From Other Worlds to Earthy Landscapes
After the interval, the programme shifted to more familiar terrain with Gustav Mahler's Symphony No. 1. This is music that suits Yamada's instinctive, heart-on-sleeve conducting style, and the performance was painted in broad, vibrant strokes.
The second movement's Ländler swayed with a woozy, schnapps-infused charm, while the finale built to a blinding climax with thunderous timpani and the brass section triumphantly rising to their feet. The third movement's funeral march, however, hinted at a missing depth. While the klezmer-esque themes carried a sleazy grotesquerie, the performance perhaps lacked the bleak, nihilistic counterweight essential to the symphony's overarching journey from life to optimism.

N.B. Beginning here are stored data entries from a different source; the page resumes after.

(** ** Queries *)

Definition getMandate (t : Mandates) (mandateId : string) : result Mandate :=
  match map_get mandateId (mandates t) with
  | Some m => Ok m
  | None => fail "mandate_not_found" "mandate not found"
  end.
Definition listMandates (t : Mandates) (filter : Mandate -> bool) : list Mandate :=
  List.filter filter (map_values (mandates t)).
Definition getReservation (t : Mandates) (reservationId : string) : result Reservation :=
  match map_get reservationId (reservations t) with
  | Some r => Ok r
  | None => fail "mandate_reservation_not_found" "mandate reservation not found"
  end.
(** ** A mandate changes, its reservations do not *)

Lemma put_mandate_ok n t m m' :
  MandateInv n t -> map_get (ma_mandateId m) (mandates t) = Some m -> mandate_evolves m m' ->
  ma_utilizedMinor m' = ma_utilizedMinor m ->
  MandateInv n (put_mandate m' t) /\ mandates_evolve t (put_mandate m' t).
Proof.
  intros Hi Hg He Hu. destruct (mi_mandates _ _ Hi _ _ Hg) as (Hid & Hm & [] & Hout).
  assert (Hin : forall id, map_get id (mandates t) <> None -> map_get id (mandates (put_mandate m' t)) <> None).
  { intros id Hn. cbn. rewrite map_get_set. by case_decide. }
  split; split; cbn [put_mandate mandates reservations releases mandateIdsByPrincipalNonce]; try apply Hi.
  - intros id m1. rewrite map_get_set, (me_id _ _ He). case_decide as E; [|apply Hi]. intros [= <-]. subst id.
    split_and!; [by apply He|done| |by rewrite Hu, Hout].
    split; rewrite ?Hu, ?(me_action _ _ He), ?(me_aggregate _ _ He); done.
  - intros k id Hk. apply Hin. by eapply (mi_nonces _ _ Hi).
  - intros id r Hr. destruct (mi_reservations _ _ Hi _ _ Hr) as [? [? ? ? (m1 & Hm1 & Hle)]]. split; [done|].
    split; try done. cbn. rewrite map_get_set, (me_id _ _ He). case_decide as E; [|by exists m1].
    exists m'. split; [done|]. rewrite (me_action _ _ He). rewrite E, Hm1 in Hg. by injection Hg as ->.
  - eapply Forall_impl; [apply Hi|]. intros r. apply Hin.
  - intros id m1 Hm1. rewrite map_get_set, (me_id _ _ He). case_decide as E; [|by exists m1].
    exists m'. split; [done|]. rewrite E, Hm1 in Hg. by injection Hg as ->.
  - intros id r Hr. by exists r.
  - done.
Qed.

Lemma setStatus_kept m st actor reason now y y1 t :
  MandateInv (uuids y1) t -> grows y y1 -> map_get (ma_mandateId m) (mandates t) = Some m ->
  wp (setStatus m st actor reason now)
    (fun m' s => kept y t s /\ ma_status m' = st /\ map_get (ma_mandateId m) (mandates s.2) = Some m' /\
       mandate_evolves m m' /\ (ma_status m = st -> s = (y1, t) /\ m' = m))
    (fun _ s => kept y t s) (y1, t).
Proof.
  intros Hi Hgr Hg. assert (Hk : forall y', grows y1 y' -> kept y t (y', t)).
  { intros y' Hg'. eapply kept_step; [apply MandateInv_mono|done|done|done|done]. }
  unfold setStatus. apply wp_if; intros Hst.
  { apply bool_decide_eq_true in Hst. apply wp_ret. split_and!; [by apply Hk|done|done|done|done]. }
  apply bool_decide_eq_false in Hst.
  svc_step. svc_step; [by apply Hk|]. svc_step. svc_step; [by apply Hk|]. svc_step. svc_step; [by apply Hk|].
  match goal with E : assertTransition _ _ _ _ = Ok _ |- _ => apply assertTransition_Ok in E; rename E into Htr end.
  destruct (put_mandate_ok _ _ m (with_status st (toISOString now) m) Hi Hg) as [Hi' He'];
    [split; try done; by apply rtc_once|done|]. cbv zeta.
  svc_steps; [split|..]; try (eapply kept_step; [apply MandateInv_mono|exact Hi'|grows|done|done]).
  split_and!; [done|cbn; by rewrite map_get_set_eq|split; try done; by apply rtc_once|done].
Qed.

(** ** Creating a mandate *)

Lemma outstanding_absent n t id : MandateInv n t -> map_get id (mandates t) = None -> outstanding t id = 0.
Proof.
  intros Hi Hn. apply sum_by_zero. intros r Hr. pose proof (mi_reserved _ _ Hi) as Hf. rewrite Forall_forall in Hf.
  unfold reserved_on. case_decide as E; [|done]. specialize (Hf r Hr). by rewrite E in Hf.
Qed.

Lemma new_mandate_ok n t m k :
  MandateInv n t -> ma_mandateId m = id_of "mandate" n -> within_limits m -> ma_utilizedMinor m = 0 ->
  MandateInv (S n) (put_nonce k (ma_mandateId m) (put_mandate m t)) /\
  mandates_evolve t (put_nonce k (ma_mandateId m) (put_mandate m t)).
Proof.
  intros Hi Hid Hw Hu.
  assert (Hf : map_get (ma_mandateId m) (mandates t) = None).
  { destruct (map_get _ (mandates t)) as [m'|] eqn:E; [|done].
    apply (mi_mandates _ _ Hi) in E as (_ & Hm & _). apply minted_fresh in Hm. congruence. }
  assert (Hin : forall id m', map_get id (mandates t) = Some m' -> map_get id (mandates (put_mandate m t)) = Some m').
  { intros id m' Hm'. cbn. rewrite map_get_set_ne; [done|]. intros E. rewrite E in Hf. congruence. }
  assert (Hin' : forall id, map_get id (mandates t) <> None -> map_get id (mandates (put_mandate m t)) <> None).
  { intros id Hn. destruct (map_get id (mandates t)) as [m'|] eqn:E; [|done]. by rewrite (Hin _ _ E). }
  split; split; cbn [put_nonce put_mandate mandates reservations releases mandateIdsByPrincipalNonce]; try apply Hi.
  - intros id m1. rewrite map_get_set. case_decide as E.
    + intros [= <-]. subst id. split_and!; [done|rewrite Hid; apply minted_new|done|].
      rewrite Hu. symmetry. exact (outstanding_absent _ _ _ Hi Hf).
    + intros Hm1. destruct (mi_mandates _ _ Hi _ _ Hm1) as (? & ? & ? & ?). split_and!; try done.
      eapply minted_mono; [|done]. lia.
  - intros k' id. rewrite map_get_set. case_decide as E.
    + intros [= <-]. by rewrite map_get_set_eq.
    + intros Hk. apply Hin'. by eapply (mi_nonces _ _ Hi).
  - intros id r Hr. destruct (mi_reservations _ _ Hi _ _ Hr) as [? [? ? ? (m1 & Hm1 & Hle)]]. split; [done|].
    split; try done. exists m1. split; [by apply Hin|done].
  - eapply Forall_impl; [apply Hi|]. intros r. apply Hin'.
  - intros id m1 Hm1. exists m1. split; [by apply Hin|done].
  - intros id r Hr. by exists r.
  - done.
Qed.

Lemma check_terms_Ok i now a b perAction aggregate :
  check_terms i now = Ok (a, b, perAction, aggregate) -> 0 < perAction <= aggregate /\ a < b.
Proof.
  unfold check_terms. intros K. result_inv.
  repeat match goal with E : assertPositiveMinorUnits _ _ = Ok _ |- _ => apply assertPositiveMinorUnits_pos in E end.
  simplify_eq. lia.
Qed.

A Lasting Impact for the Trombone
The evening's true revelation remained Fujikura's concerto and Moore's compelling advocacy. Such premieres are pivotal for expanding the solo repertoire of instruments often in the shadows. This performance in Birmingham not only showcased Peter Moore's extraordinary artistry but also solidified the growing importance of contemporary composers like Dai Fujikura in challenging and enriching the orchestral canon. The concert proved that even the most elusive musical questions, posed through the bell of a trombone, can resonate powerfully.